● **Instructions to follow**:
Nothing but the exact lines from the one containing "EmailService.error := None" through the last line of the records below belongs in your answer.
(Records for this task Opens)
(** An environment in which the [n]-th operation fails and no other. *)
Definition failingAt (n : nat) (message : string) : Env :=
  {| fault := fun k => if (k =? n)%nat then Some message else None;
     uuidv4 := uuidv4 calm; messageIdOf := messageIdOf calm;
     generateFingerprint := generateFingerprint calm;
     HOST := None; objectPrototype := nodePrototype |}.

Definition amazon : SmtpProvider.t := SmtpProvider.mk 1 "Amazon SES (NA)" "NA" true 1 5000.

Definition newsletter : SmtpRouter.SendOptions :=
  {| SmtpRouter.to := "ada@example.com"; SmtpRouter.from := "noreply@example.com";
     SmtpRouter.subject := "News";
     SmtpRouter.html := "<html><body><p>Hello</p></body></html>";
     SmtpRouter.text := "Hello"; SmtpRouter.trackingId := "t1";
     SmtpRouter.volume := 1 |}.

Definition noResult : SmtpRouter.SendResult :=
  {| SmtpRouter.success := false; SmtpRouter.messageId := None;
     SmtpRouter.providerId := None; SmtpRouter.error := None |}.

Definition noResponse : EmailService.SendEmailResponse :=
  {| EmailService.success := false; EmailService.emailId := None;
     EmailService.trackingId := None; EmailService.message := EmptyString;
     EmailService.error := None |}.

(** A request without a template and without content, and one that names a
    template that does not exist. *)
Definition bare : EmailService.SendEmailRequest :=
  {| EmailService.to := "ada@example.com"; EmailService.from := "noreply@example.com";
     EmailService.subject := "Welcome"; EmailService.html := None;
     EmailService.text := None; EmailService.templateId := None;
     EmailService.variables := None;
     EmailService.region := "Global"; EmailService.volume := 1 |}.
(Records for this task Closes)
● **Answer space**:
     EmailService.error := None |}.

(** A request without a template and without content, and one that names a
    template that does not exist. *)
Definition bare : EmailService.SendEmailRequest :=
  {| EmailService.to := "ada@example.com"; EmailService.from := "noreply@example.com";
     EmailService.subject := "Welcome"; EmailService.html := None;
     EmailService.text := None; EmailService.templateId := None;
     EmailService.variables := None;
     EmailService.region := "Global"; EmailService.volume := 1 |}.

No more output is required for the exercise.